Volvió a jalar.
Luego golpeó.
Luego gritó otra vez.
El intercomunicador crujió con un sonido breve, y por un segundo la esperanza le subió al pecho con tanta fuerza que casi lloró de alivio.
Entonces oyó la voz de su esposo.
—Lo siento, Lena. De verdad.
Hubo un silencio pequeño.
Terrible.
Un silencio en el que ella dejó de pensar que se trataba de un error.
—Victor —dijo, y la voz se le quebró—. Estoy embarazada. Los bebés…
—Lo sé.
La forma en que él lo dijo le heló más que la temperatura.
No había sorpresa.
No había culpa suficiente.
No había prisa.
—Abre la puerta.
—No puedo hacer eso.
Lena apoyó una mano sobre su vientre, y sintió el movimiento débil de uno de los bebés.

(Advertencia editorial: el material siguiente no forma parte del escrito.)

(* ===== verification/OrdererSim.v ===== *)
(** * A concrete orderer

    A lawful instance of the environment of the ordering service and runs of
    its components: filters, cutter, solo consenter, both ledgers, broadcast
    and deliver. *)

From Stdlib Require Import Strings.Byte.
From stdpp Require Import base numbers strings gmap list.
From S2P Require Import Prelude Wire Sha256 SbftMerkle OrdererTypes RawLedger RawLedgerProofs BlockCutter BlockCutterProofs Deliver OrdererMain.
Local Open Scope Z_scope.

Module OrdererEnv.

Definition put_envelope (e : Envelope) : bytes := put_slice (env_Payload e) ++ put_slice (env_Signature e).
Definition get_envelope (l : bytes) : option Envelope :=
  '(p, l) ← get_slice l; '(s, l) ← get_slice l; Some (mkEnvelope p s).

Definition put_chain (c : ChainHeader) : bytes := put_Z (ch_Type c) ++ put_slice (ch_ChainID c).
Definition get_chain : parser ChainHeader := λ l,
  '(t, l) ← get_Z l; '(c, l) ← get_slice l; Some (mkChainHeader t c, l).
Definition put_payload (p : Payload) : bytes :=
  put_option (λ h, put_option put_chain (hdr_Chain h)) (pl_Header p) ++ put_slice (pl_Data p).
Definition get_payload (l : bytes) : option Payload :=
  '(h, l) ← get_option (λ l, '(c, l) ← get_option get_chain l; Some (mkHeader c None, l)) l;
  '(d, l) ← get_slice l; Some (mkPayload h d).

Definition get_config_envelope (l : bytes) : option ConfigurationEnvelope :=
  '(items, l) ← get_list get_bytes (length l) l;
  Some (mkConfigurationEnvelope ((λ b, mkSignedConfigurationItem b []) <$> items)).

Definition put_block_header (h : BlockHeader) : bytes :=
  put_Z (blk_Number h) ++ put_slice (blk_PreviousHash h) ++ put_slice (blk_DataHash h).

#[global] Instance env : OEnv := {|
  marshal_envelope := put_envelope;
  unmarshal_envelope := get_envelope;
  unmarshal_payload := get_payload;
  unmarshal_config_envelope := get_config_envelope;
  partial_config_envelope _ := mkConfigurationEnvelope [];
  unmarshal_config_item _ := None;
  unmarshal_signature_header b := Some (mkSignatureHeader (Some b) None);
  unmarshal_policy _ := None;
  marshal_block_header := put_block_header;
  marshal_block_data := put_list put_bytes;
  ComputeCryptoHash := hash |}.

Lemma put_slice_inj s s' l l' : put_slice s ++ l = put_slice s' ++ l' → sl s = sl s' ∧ l = l'.
Proof.
  intros H. unfold put_slice in H. apply (f_equal get_bytes) in H. rewrite !get_put_bytes in H.
  by injection H as -> ->.
Qed.

#[global] Instance env_laws : OEnvLaws env.
Proof.
  split.
  - intros [p s] Hp Hs. cbn in *. unfold get_envelope, put_envelope. simpl.
    rewrite get_put_slice by done. cbn. rewrite <-(app_nil_r (put_slice s)).
    by rewrite get_put_slice.
  - intros [n p d] [n' p' d'] _ _. cbn. unfold put_block_header. simpl. intros H.
    apply (f_equal get_Z) in H as HZ. rewrite !get_put_Z in HZ. injection HZ as -> Hrest.
    apply put_slice_inj in Hrest as [? Hrest].
    rewrite <-(app_nil_r (put_slice d)), <-(app_nil_r (put_slice d')) in Hrest.
    by apply put_slice_inj in Hrest as [? _].
Qed.

Definition put_block (b : Block) : bytes :=
  put_block_header (blk_Header b) ++ put_list put_bytes (blk_Data b)
  ++ put_option (put_list put_bytes) (blk_Metadata b).
Definition get_block (l : bytes) : option Block :=
  let n := length l in
  '(k, l) ← get_Z l; '(p, l) ← get_slice l; '(d, l) ← get_slice l;
  '(data, l) ← get_list get_bytes n l;
  '(md, l) ← get_option (get_list get_bytes n) l;
  Some (mkBlock (mkBlockHeader k p d) data md).

#[global] Instance json : File.JsonEnv := {|
  File.json_marshal := put_block; File.json_unmarshal := get_block |}.

#[global] Instance file_laws : FileProofs.FileLaws env json.
Proof.
  split.
  - intros [[k p d] data md] [Hp Hd]. cbn in *. unfold get_block.
    set (n := length (put_block _)). assert (length data ≤ n)%nat as Hn1.
    { unfold n, put_block. simpl. rewrite !length_app. pose proof (length_put_list put_bytes data). lia. }
    assert (∀ m, md = Some m → (length m ≤ n)%nat) as Hn2.
    { intros m ->. unfold n, put_block. simpl. rewrite !length_app. simpl.
      pose proof (length_put_list put_bytes m). lia. }
    clearbody n. unfold put_block, put_block_header. simpl. rewrite <-!app_assoc.
    rewrite get_put_Z. cbn. rewrite get_put_slice by done. cbn. rewrite get_put_slice by done. cbn.
    rewrite get_put_list by (done || apply get_put_bytes). cbn.
    destruct md as [m|]; cbn; [|done]. rewrite <-(app_nil_r (put_list put_bytes m)).
    rewrite get_put_list; [done|apply get_put_bytes|by apply Hn2].
  - intros d Hd. apply (f_equal length) in Hd. cbn in Hd. unfold hash in Hd.
    rewrite sha256_length in Hd. done.
Qed.

(** A configuration manager that refuses everything. *)
#[global] Instance no_config : ConfigManager unit := {| mgr_Validate _ cm := Ok (false, cm) |}.

End OrdererEnv.

Module OrdererWitness.
Import OrdererEnv.

Definition msg (k : Z) : Envelope := mkEnvelope (Some [byte_of_Z k]) None.
Definition genesis : Block := mkBlock (mkBlockHeader 0 None (Some [byte_of_Z 1])) [] None.
Definition batches : list (list Envelope) := [[msg 1; msg 2]; [msg 3]].

Definition ram0 : Ram.ramLedger :=
  match Ram.ram_New 10 genesis with Ok rl => rl | _ => Ram.newChain 10 end.
Lemma ram0_wf : ledger_wf ram0.
Proof.
  assert (Ram.ram_New 10 genesis = Ok ram0) as Heq by (vm_compute; reflexivity).
  destruct (RamProofs.appendBlock_wf _ _ (RamProofs.newChain_wf 10) genesis) as (rl & HA & Hwf);
    [reflexivity|].
  unfold Ram.ram_New in Heq. rewrite Heq in HA. injection HA as <-.
  simpl. by rewrite (RamProofs.ram_blocks_wf _ _ Hwf).
Qed.

Definition file0 : File.fileLedger := File.mkFileLedger ∅ 0 None.
Lemma file0_wf : ledger_wf file0.
Proof.
  split; simpl; try done. intros n [raw Hn]. by rewrite lookup_empty in Hn.
Qed.

Lemma ledger_read_back_witness :
  ∃ l' bs, append_all batches ram0 = Ok l' ∧ blocks l' = blocks ram0 ++ bs
    ∧ blk_Data <$> bs = fmap marshal_envelope <$> batches
    ∧ Height l' = Z.of_nat (length (blocks l'))
    ∧ (first l' ≤ 1 ≤ Height l' →
         ∃ it, Iterator SPECIFIED 1 l' = Ok (it, 1)
           ∧ read 5 it l' = Ok (take 5 (drop (Z.to_nat 1) (blocks l')))).
Proof.
  apply (ledger_read_back ram0 batches 1 5).
  - apply ram0_wf.
  - vm_compute. reflexivity.
Defined.

Lemma ram_ledger_hash_chain_witness :
  ∃ rl, (rl0 ← Ram.ram_New 2 genesis; append_all batches rl0) = Ok rl
    ∧ RamProofs.hash_chain (blocks rl)
    ∧ (∀ i b, blocks rl !! i = Some b → blk_Number (blk_Header b) = Z.of_nat i)
    ∧ length (blocks rl) = S (length batches).
Proof.
  apply (ram_ledger_hash_chain 2 genesis batches); [reflexivity|vm_compute; reflexivity].
Defined.

Lemma file_ledger_restart_witness :
  ∃ fl' fl'', append_all batches file0 = Ok fl'
    ∧ File.file_newChain (File.fl_directory fl') = Ok fl''
    ∧ blocks fl'' = blocks fl' ∧ Height fl'' = Height fl'
    ∧ File.fl_lastHash fl'' = (λ b, BlockHeader_Hash (blk_Header b)) <$> last (blocks fl').
Proof.
  apply (file_ledger_restart file0 batches); [apply file0_wf|vm_compute; reflexivity].
Defined.

(** Two messages, batch size 2: the second completes a batch. *)
Definition cutter0 : receiver (CM:=unit) := mkReceiver 2 createBroadcastRuleset [msg 1].

Lemma Ordered_conserves_witness :
  concat [[msg 1; msg 2]] ++ rc_curBatch (set_curBatch [] cutter0) = rc_curBatch cutter0 ++ [msg 2]
  ∧ (true = false → [[msg 1; msg 2]] = [] ∧ set_curBatch [] cutter0 = cutter0)
  ∧ (∀ b, b ∈ [[msg 1; msg 2]] → 1 ≤ Z.of_nat (length b) ≤ max_batch cutter0)
  ∧ cutter_inv (set_curBatch [] cutter0).
Proof.
  apply (Ordered_conserves (msg 2) cutter0 (set_curBatch [] cutter0) tt tt [[msg 1; msg 2]] true).
  - right. reflexivity.
  - reflexivity.
Defined.

Definition solo_events : list solo_event :=
  [SoloMsg (msg 1); SoloMsg (mkEnvelope None None); SoloMsg (msg 2); SoloMsg (msg 3); SoloTimer].
Definition solo0 : solo (CM:=unit) (L:=Ram.ramLedger) :=
  mkSolo (NewReceiverImpl 2 createBroadcastRuleset) false ram0 tt.
Definition solo1 : solo (CM:=unit) (L:=Ram.ramLedger) :=
  match solo_run solo_events solo0 with Ok s => s | _ => solo0 end.

Lemma solo_total_order_witness :
  ∃ bs, blocks (so_rl solo1) = blocks ram0 ++ bs
    ∧ concat (blk_Data <$> bs) ++ (marshal_envelope <$> rc_curBatch (so_cutter solo1))
      = marshal_envelope <$> accepted solo_events solo0
    ∧ (∀ b, b ∈ bs → 1 ≤ Z.of_nat (length (blk_Data b)) ≤ Z.max 1 2)
    ∧ (so_timer solo1 = true ↔ rc_curBatch (so_cutter solo1) ≠ []).
Proof.
  apply (solo_total_order solo_events 2 createBroadcastRuleset ram0 tt solo1).
  - apply ram0_wf.
  - vm_compute. reflexivity.
  - vm_compute. reflexivity.
Defined.

Lemma solo_example : accepted solo_events solo0 = [msg 1; msg 2; msg 3].
Proof. vm_compute. reflexivity. Qed.

Definition broadcast_events : list broadcast_event :=
  [BRecv (msg 1); BRecv (msg 2); BDrain; BRecv (mkEnvelope None None); BRecv (msg 3)].
Definition bcast0 : broadcaster (CM:=unit) := mkBroadcaster 1 [] createBroadcastRuleset [] [].
Definition bcast1 : broadcaster (CM:=unit) :=
  match broadcast_run broadcast_events bcast0 tt with Ok (b, _) => b | _ => bcast0 end.

Lemma broadcast_replies_witness :
  length (br_replies bcast1) = length (received broadcast_events)
  ∧ br_enqueued bcast1 ++ br_queue bcast1 = succeeded (received broadcast_events) (br_replies bcast1)
  ∧ Z.of_nat (length (br_queue bcast1)) ≤ Z.max 0 (br_queueSize bcast1).
Proof.
  apply (broadcast_replies broadcast_events 1 createBroadcastRuleset tt tt bcast1).
  vm_compute. reflexivity.
Defined.

Lemma broadcast_example :
  br_replies bcast1 = [SUCCESS; SERVICE_UNAVAILABLE; BAD_REQUEST; SUCCESS]
  ∧ br_enqueued bcast1 = [msg 1] ∧ br_queue bcast1 = [msg 3].
Proof. vm_compute. done. Qed.

(** A client seeks block 0 with window 2 while two blocks are appended. *)
Definition deliver_events : list deliver_event :=
  [DSignal true; DAppend [msg 1]; DSignal true; DAppend [msg 2]; DSignal true].
Definition deliverer0 : deliverer (C:=Ram.cursor) := newDeliverer 10.
Definition seek0 : deliver_event := DUpdate (UpdateSeek (Some (mkSeekInfo SPECIFIED 0 2))) true.
Definition delivered : Ram.ramLedger * deliverer (C:=Ram.cursor) :=
  match deliver_run (seek0 :: deliver_events) (ram0, deliverer0) with
  | Ok r => r
  | _ => (ram0, deliverer0)
  end.

Lemma deliver_exact_witness :
  ∃ l' d', deliver_run (seek0 :: deliver_events) (ram0, deliverer0) = Ok (l', d')
    ∧ 0 ≤ d_nextBlockNumber d' ≤ Z.of_nat (length (blocks l'))
    ∧ d_sent d' = d_sent deliverer0 ++ (ResponseBlock <$>
        take (Z.to_nat (d_nextBlockNumber d' - 0)) (drop (Z.to_nat 0) (blocks l'))).
Proof.
  apply (deliver_exact ram0 deliverer0 0 2 true deliver_events).
  - apply ram0_wf.
  - vm_compute. reflexivity.
  - reflexivity.
  - reflexivity.
  - vm_compute. split; [reflexivity|discriminate].
  - lia.
  - vm_compute. split; discriminate.
  - reflexivity.
Defined.

Lemma deliver_window_witness :
  Z.of_nat (length (d_sent delivered.2)) ≤ Z.of_nat (length (d_sent deliverer0)) + 2.
Proof.
  apply (deliver_window ram0 deliverer0 0 2 true deliver_events delivered.1 delivered.2).
  - apply ram0_wf.
  - vm_compute. reflexivity.
  - reflexivity.
  - reflexivity.
  - vm_compute. split; [reflexivity|discriminate].
  - lia.
  - lia.
  - vm_compute. split; discriminate.
  - reflexivity.
  - reflexivity.
  - vm_compute. reflexivity.
Defined.

Lemma retrieveConfiguration_last_witness :
  retrieveConfiguration ram0 = Ok (last (omap config_of (drop (Z.to_nat (first ram0)) (blocks ram0)))).
Proof.
  apply (retrieveConfiguration_last ram0).
  - apply ram0_wf.
  - vm_compute. reflexivity.
  - constructor; [|constructor]. intros raw Hraw. discriminate Hraw.
Defined.

(** One client message that is not a payload, written to the ledger by the
    solo consenter when its timer fires, stops the next start-up. *)
Definition poisoned : solo (CM:=unit) (L:=Ram.ramLedger) :=
  match solo_run [SoloMsg (msg 9); SoloTimer] solo0 with Ok s => s | _ => solo0 end.
Theorem poisoned_ledger_cannot_restart :
  solo_run [SoloMsg (msg 9); SoloTimer] solo0 = Ok poisoned
  ∧ retrieveConfiguration (so_rl poisoned) = Panic.
Proof. vm_compute. done. Qed.

End OrdererWitness.
(* ===== verification/LedgerUtil.v ===== *)
(** * Order-preserving integers (core/ledger/util/util.go)

    Block numbers in database keys: the bytes of the number without leading
    zeros after their count, so that the order of the keys is the order of the
    numbers, also when the keys go on after the number. *)

From Stdlib Require Import Strings.Byte.
From stdpp Require Import base numbers strings gmap list.
From S2P Require Import Prelude Sha256 Varint.
Local Open Scope Z_scope.

(** [bytes.Compare]: lexicographic. *)
Fixpoint bytes_Compare (a b : bytes) : comparison :=
  match a, b with
  | [], [] => Eq
  | [], _ :: _ => Lt
  | _ :: _, [] => Gt
  | x :: a, y :: b =>
      match Z_of_byte x ?= Z_of_byte y with Eq => bytes_Compare a b | c => c end
  end.

(** [binary.BigEndian.PutUint64] and [Uint64]. *)
Definition PutUint64 (n : Z) : bytes := Sha.be_bytes 8 n.
Definition Uint64 (b : bytes) : Z := fold_left (λ acc x, acc * 256 + Z_of_byte x) b 0.

(** The index of the first byte that is not zero. *)
Fixpoint first_nonzero (i : nat) (b : bytes) : option nat :=
  match b with
  | [] => None
  | x :: b => if bool_decide (x = x00) then first_nonzero (S i) b else Some i
  end.

Definition EncodeOrderPreservingVarUint64 (number : Z) : res bytes :=
  let bs := PutUint64 number in
  let '(startingIndex, size) :=
    match first_nonzero 0 bs with Some i => (i, (8 - i)%nat) | None => (0%nat, 0%nat) end in
  let sizeBytes := EncodeVarint (Z.of_nat size) in
  if bool_decide (Z.of_nat (length sizeBytes) > 1) then Panic else
  b0 ← deref (head sizeBytes);
  Ok (b0 :: take size (drop startingIndex bs)).

(** The number and the number of bytes consumed. *)
Definition DecodeOrderPreservingVarUint64 (b : bytes) : res (Z * Z) :=
  let size := i64 (DecodeVarint b).1 in
  if bool_decide (size < 0 ∨ 8 < size) then Panic else
  if bool_decide (Z.of_nat (length b) < size + 1) then Panic else
  let decodedBytes := replicate (Z.to_nat (8 - size)) x00 ++ take (Z.to_nat size) (drop 1 b) in
  Ok (Uint64 decodedBytes, size + 1).

(** ** Big-endian numbers *)
Lemma be_bytes_S k z : Sha.be_bytes (S k) z = byte_of_Z (z / 256 ^ Z.of_nat k) :: Sha.be_bytes k z.
Proof.
  simpl. rewrite Z.shiftr_div_pow2 by lia. rewrite Z.pow_mul_r by lia. done.
Qed.

Lemma length_be_bytes k z : length (Sha.be_bytes k z) = k.
Proof. induction k; simpl; congruence. Qed.

Lemma drop_be_bytes i k z : drop i (Sha.be_bytes k z) = Sha.be_bytes (k - i) z.
Proof. revert i. induction k as [|k IH]; intros [|i]; simpl; auto. Qed.

Lemma pow256_S k : 256 ^ Z.of_nat (S k) = 256 * 256 ^ Z.of_nat k.
Proof. rewrite Nat2Z.inj_succ, Z.pow_succ_r by lia. done. Qed.

(** The bytes only depend on the number up to [256 ^ k]. *)
Lemma be_bytes_mod k z : Sha.be_bytes k (z `mod` 256 ^ Z.of_nat k) = Sha.be_bytes k z.
Proof.
  assert (∀ j, (j ≤ k)%nat → Sha.be_bytes j (z `mod` 256 ^ Z.of_nat k) = Sha.be_bytes j z) as H.
  { induction j as [|j IH]; intros Hj; [done|]. rewrite !be_bytes_S, IH by lia. f_equal.
    apply Z_of_byte_inj. rewrite !Z_of_byte_of_Z.
    assert (256 ^ Z.of_nat k = 256 ^ Z.of_nat j * (256 * 256 ^ Z.of_nat (k - S j))) as ->.
    { rewrite <-pow256_S, <-Z.pow_add_r by lia. f_equal. lia. }
    rewrite Z.rem_mul_r by lia. rewrite Z.add_comm, Z.mul_comm, Z.div_add_l by lia.
    rewrite (Z.div_small (z `mod` _)) by (apply Z.mod_pos_bound; lia). rewrite Z.add_0_r.
    rewrite Z.rem_mul_r by lia. rewrite Z.mul_comm, Z.mod_add by lia. by rewrite Zmod_mod. }
  by apply H.
Qed.

Lemma Uint64_app a b : Uint64 (a ++ b) = fold_left (λ acc x, acc * 256 + Z_of_byte x) b (Uint64 a).
Proof. unfold Uint64. by rewrite fold_left_app. Qed.

Lemma be_value k z acc :
  fold_left (λ acc x, acc * 256 + Z_of_byte x) (Sha.be_bytes k z) acc
  = acc * 256 ^ Z.of_nat k + z `mod` 256 ^ Z.of_nat k.
Proof.
  revert acc. induction k as [|k IH]; intros acc.
  { simpl. rewrite Z.mod_1_r. lia. }
  rewrite be_bytes_S. cbn [fold_left]. rewrite IH, Z_of_byte_of_Z, pow256_S, (Z.mul_comm 256).
  rewrite Z.rem_mul_r by lia. lia.
Qed.

Lemma zeros_value n : Uint64 (replicate n x00) = 0.
Proof. induction n as [|n IH]; [done|]. rewrite replicate_S_end, Uint64_app, IH. done. Qed.

(** Big-endian numbers of one width are ordered like their bytes. *)
Lemma be_bytes_Compare k a b r r' :
  0 ≤ a < b → b < 256 ^ Z.of_nat k →
  bytes_Compare (Sha.be_bytes k a ++ r) (Sha.be_bytes k b ++ r') = Lt.
Proof.
  revert a b. induction k as [|k IH]; intros a b Hab Hb; [simpl in Hb; lia|].
  rewrite !be_bytes_S. cbn [app bytes_Compare]. rewrite !Z_of_byte_of_Z.
  pose proof (Z.pow_pos_nonneg 256 (Z.of_nat k) ltac:(lia) ltac:(lia)) as Hp.
  rewrite pow256_S in Hb.
  assert (∀ z, 0 ≤ z < 256 * 256 ^ Z.of_nat k → (z / 256 ^ Z.of_nat k) `mod` 256 = z / 256 ^ Z.of_nat k) as Hd.
  { intros z Hz. apply Z.mod_small. split; [apply Z.div_pos; lia|]. apply Z.div_lt_upper_bound; lia. }
  rewrite !Hd by lia.
  pose proof (Z.div_le_mono a b (256 ^ Z.of_nat k) Hp ltac:(lia)) as Hle.
  destruct (Z.compare_spec (a / 256 ^ Z.of_nat k) (b / 256 ^ Z.of_nat k)) as [He|?|?]; [|done|lia].
  rewrite <-(be_bytes_mod k a), <-(be_bytes_mod k b). apply IH; [|apply Z.mod_pos_bound; lia].
  pose proof (Z.div_mod a (256 ^ Z.of_nat k)). pose proof (Z.div_mod b (256 ^ Z.of_nat k)).
  pose proof (Z.mod_pos_bound a (256 ^ Z.of_nat k) Hp). nia.
Qed.

(** ** The encoding in closed form *)

(** The number of bytes of [n] without leading zeros. *)
Definition width (n : Z) : nat :=
  match first_nonzero 0 (PutUint64 n) with Some i => (8 - i)%nat | None => 0%nat end.

Lemma first_nonzero_shift i b : first_nonzero i b = Nat.add i <$> first_nonzero 0 b.
Proof.
  revert i. induction b as [|x b IH]; intros i; simpl; [done|]. case_bool_decide; simpl.
  - rewrite (IH (S i)), (IH 1%nat). destruct (first_nonzero 0 b); simpl; [f_equal; lia|done].
  - f_equal. lia.
Qed.

Lemma first_nonzero_be k n :
  0 ≤ n < 256 ^ Z.of_nat k →
  match first_nonzero 0 (Sha.be_bytes k n) with
  | Some i => (i < k)%nat ∧ 256 ^ Z.of_nat (k - S i) ≤ n < 256 ^ Z.of_nat (k - i)
  | None => n = 0
  end.
Proof.
  induction k as [|k IH]; intros Hn; [simpl in *; lia|].
  rewrite be_bytes_S. cbn [first_nonzero]. rewrite pow256_S in Hn.
  pose proof (Z.pow_pos_nonneg 256 (Z.of_nat k) ltac:(lia) ltac:(lia)) as Hp.
  assert (byte_of_Z (n / 256 ^ Z.of_nat k) = x00 ↔ n < 256 ^ Z.of_nat k) as Hz.
  { transitivity (n / 256 ^ Z.of_nat k = 0).
    - split.
      + intros H. apply (f_equal Z_of_byte) in H. rewrite Z_of_byte_of_Z in H.
        rewrite Z.mod_small in H; [done|]. split; [apply Z.div_pos; lia|]. apply Z.div_lt_upper_bound; lia.
      + by intros ->.
    - rewrite Z.div_small_iff by lia. lia. }
  case_bool_decide as Hc; rewrite Hz in Hc.
  - rewrite first_nonzero_shift. specialize (IH ltac:(lia)).
    destruct (first_nonzero 0 (Sha.be_bytes k n)) as [i|]; simpl; [|done]. destruct IH. split; [lia|done].
  - split; [lia|]. rewrite Nat.sub_0_r, pow256_S. replace (S k - 1)%nat with k by lia. lia.
Qed.

Lemma width_le n : (width n ≤ 8)%nat.
Proof. unfold width. destruct (first_nonzero _ _); lia. Qed.

Lemma width_bounds n :
  is_u64 n → n < 256 ^ Z.of_nat (width n) ∧ ∀ w, n < 256 ^ Z.of_nat w → 0 ≤ n → (width n ≤ w)%nat.
Proof.
  intros [Hn Hn']. pose proof (first_nonzero_be 8 n) as H. unfold width, PutUint64.
  destruct (first_nonzero 0 (Sha.be_bytes 8 n)) as [i|].
  - destruct H as [Hi [Hlo Hhi]]; [simpl; lia|]. split; [done|]. intros w Hw _.
    destruct (decide (8 - i ≤ w)%nat); [done|].
    assert (256 ^ Z.of_nat w ≤ 256 ^ Z.of_nat (8 - S i)); [|lia].
    apply Z.pow_le_mono_r; lia.
  - rewrite H by (simpl; lia). split; [simpl; lia|]. lia.
Qed.

Lemma encode_width n :
  EncodeOrderPreservingVarUint64 n = Ok (byte_of_Z (Z.of_nat (width n)) :: Sha.be_bytes (width n) n).
Proof.
  unfold EncodeOrderPreservingVarUint64, width, PutUint64.
  destruct (first_nonzero 0 (Sha.be_bytes 8 n)) as [i|].
  - rewrite EncodeVarint_small by lia. simpl length. rewrite bool_decide_eq_false_2 by done. cbn [head deref mbind res_bind].
    rewrite drop_be_bytes, take_ge by (rewrite length_be_bytes; lia). done.
  - by rewrite EncodeVarint_small by lia.
Qed.

Lemma decode_width n rest :
  is_u64 n →
  DecodeOrderPreservingVarUint64
    ((byte_of_Z (Z.of_nat (width n)) :: Sha.be_bytes (width n) n) ++ rest)
  = Ok (n, Z.of_nat (S (width n))).
Proof.
  intros Hn. destruct (width_bounds n Hn) as [Hwn _]. pose proof (width_le n) as Hn8.
  unfold DecodeOrderPreservingVarUint64. cbn [app].
  rewrite DecodeVarint_small by lia. cbn [fst]. rewrite i64_small by lia.
  rewrite bool_decide_eq_false_2 by lia.
  cbn [length]. rewrite length_app, length_be_bytes, bool_decide_eq_false_2 by lia.
  rewrite skipn_cons, drop_0, Nat2Z.id, take_app_le, take_ge by (rewrite length_be_bytes; lia).
  rewrite Uint64_app, zeros_value, be_value. destruct Hn. rewrite Z.mod_small by lia. f_equal. f_equal; lia.
Qed.

(** Block numbers in keys keep their order: the encoder never fails, the
    decoder gives back the number and its length whatever follows, and of two
    keys that start with two numbers the one with the smaller number comes
    first in the byte order of the database, whatever follows the numbers. *)
Theorem order_preserving (n m : Z) :
  is_u64 n → is_u64 m →
  ∃ a b, EncodeOrderPreservingVarUint64 n = Ok a ∧ EncodeOrderPreservingVarUint64 m = Ok b
    ∧ (∀ rest, DecodeOrderPreservingVarUint64 (a ++ rest) = Ok (n, Z.of_nat (length a)))
    ∧ (n < m → ∀ r r', bytes_Compare (a ++ r) (b ++ r') = Lt)
    ∧ (a = b → n = m).
Proof.
  intros Hn Hm. rewrite !encode_width. eexists _, _. split; [done|]. split; [done|].
  destruct (width_bounds n Hn) as [Hwn Hminn], (width_bounds m Hm) as [Hwm _].
  pose proof (width_le n) as Hn8. pose proof (width_le m) as Hm8. split_and!.
  - intros rest. rewrite decode_width by done. cbn [length]. by rewrite length_be_bytes.
  - intros Hlt r r'. cbn [app bytes_Compare]. rewrite !Z_of_byte_of_Z, !Z.mod_small by lia.
    pose proof (Hminn (width m) ltac:(lia) ltac:(destruct Hn; lia)).
    destruct (Z.compare_spec (Z.of_nat (width n)) (Z.of_nat (width m))) as [He|?|?]; [|done|lia].
    apply Nat2Z.inj in He. rewrite He. apply be_bytes_Compare; [destruct Hn; lia|done].
  - intros Heq. pose proof (decode_width n [] Hn) as H1. rewrite Heq, decode_width in H1 by done.
    congruence.
Qed.

Lemma order_preserving_witness :
  ∃ a b, EncodeOrderPreservingVarUint64 255 = Ok a ∧ EncodeOrderPreservingVarUint64 256 = Ok b
    ∧ (∀ rest, DecodeOrderPreservingVarUint64 (a ++ rest) = Ok (255, Z.of_nat (length a)))
    ∧ (255 < 256 → ∀ r r', bytes_Compare (a ++ r) (b ++ r') = Lt)
    ∧ (a = b → 255 = 256).
Proof. apply (order_preserving 255 256); unfold is_u64; lia. Defined.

Ese movimiento la mantuvo de pie.
—No sabes lo que estás haciendo.
—Lo pensé mucho —contestó Victor—. El seguro de vida paga el triple por muerte accidental.
Ella cerró los ojos.
Durante semanas, Victor había insistido en actualizar la póliza.
Lo había presentado como prudencia.
Como cuidado.
Como una medida adulta para proteger a los niños si algo le pasaba a cualquiera de los dos.
Lena había firmado porque estaba cansada y porque, en una familia, una firma a veces se siente menos como un documento que como un gesto de confianza.
El problema de confiar en alguien no es que te sepa mentir.
Es que tú le entregas el mapa de todas las puertas que sabe cerrar.
—Tú preparaste esto —susurró.
—La llamada nocturna funcionó perfecto —dijo él—. Te creíste cada palabra.
Lena pensó en los cinco años anteriores.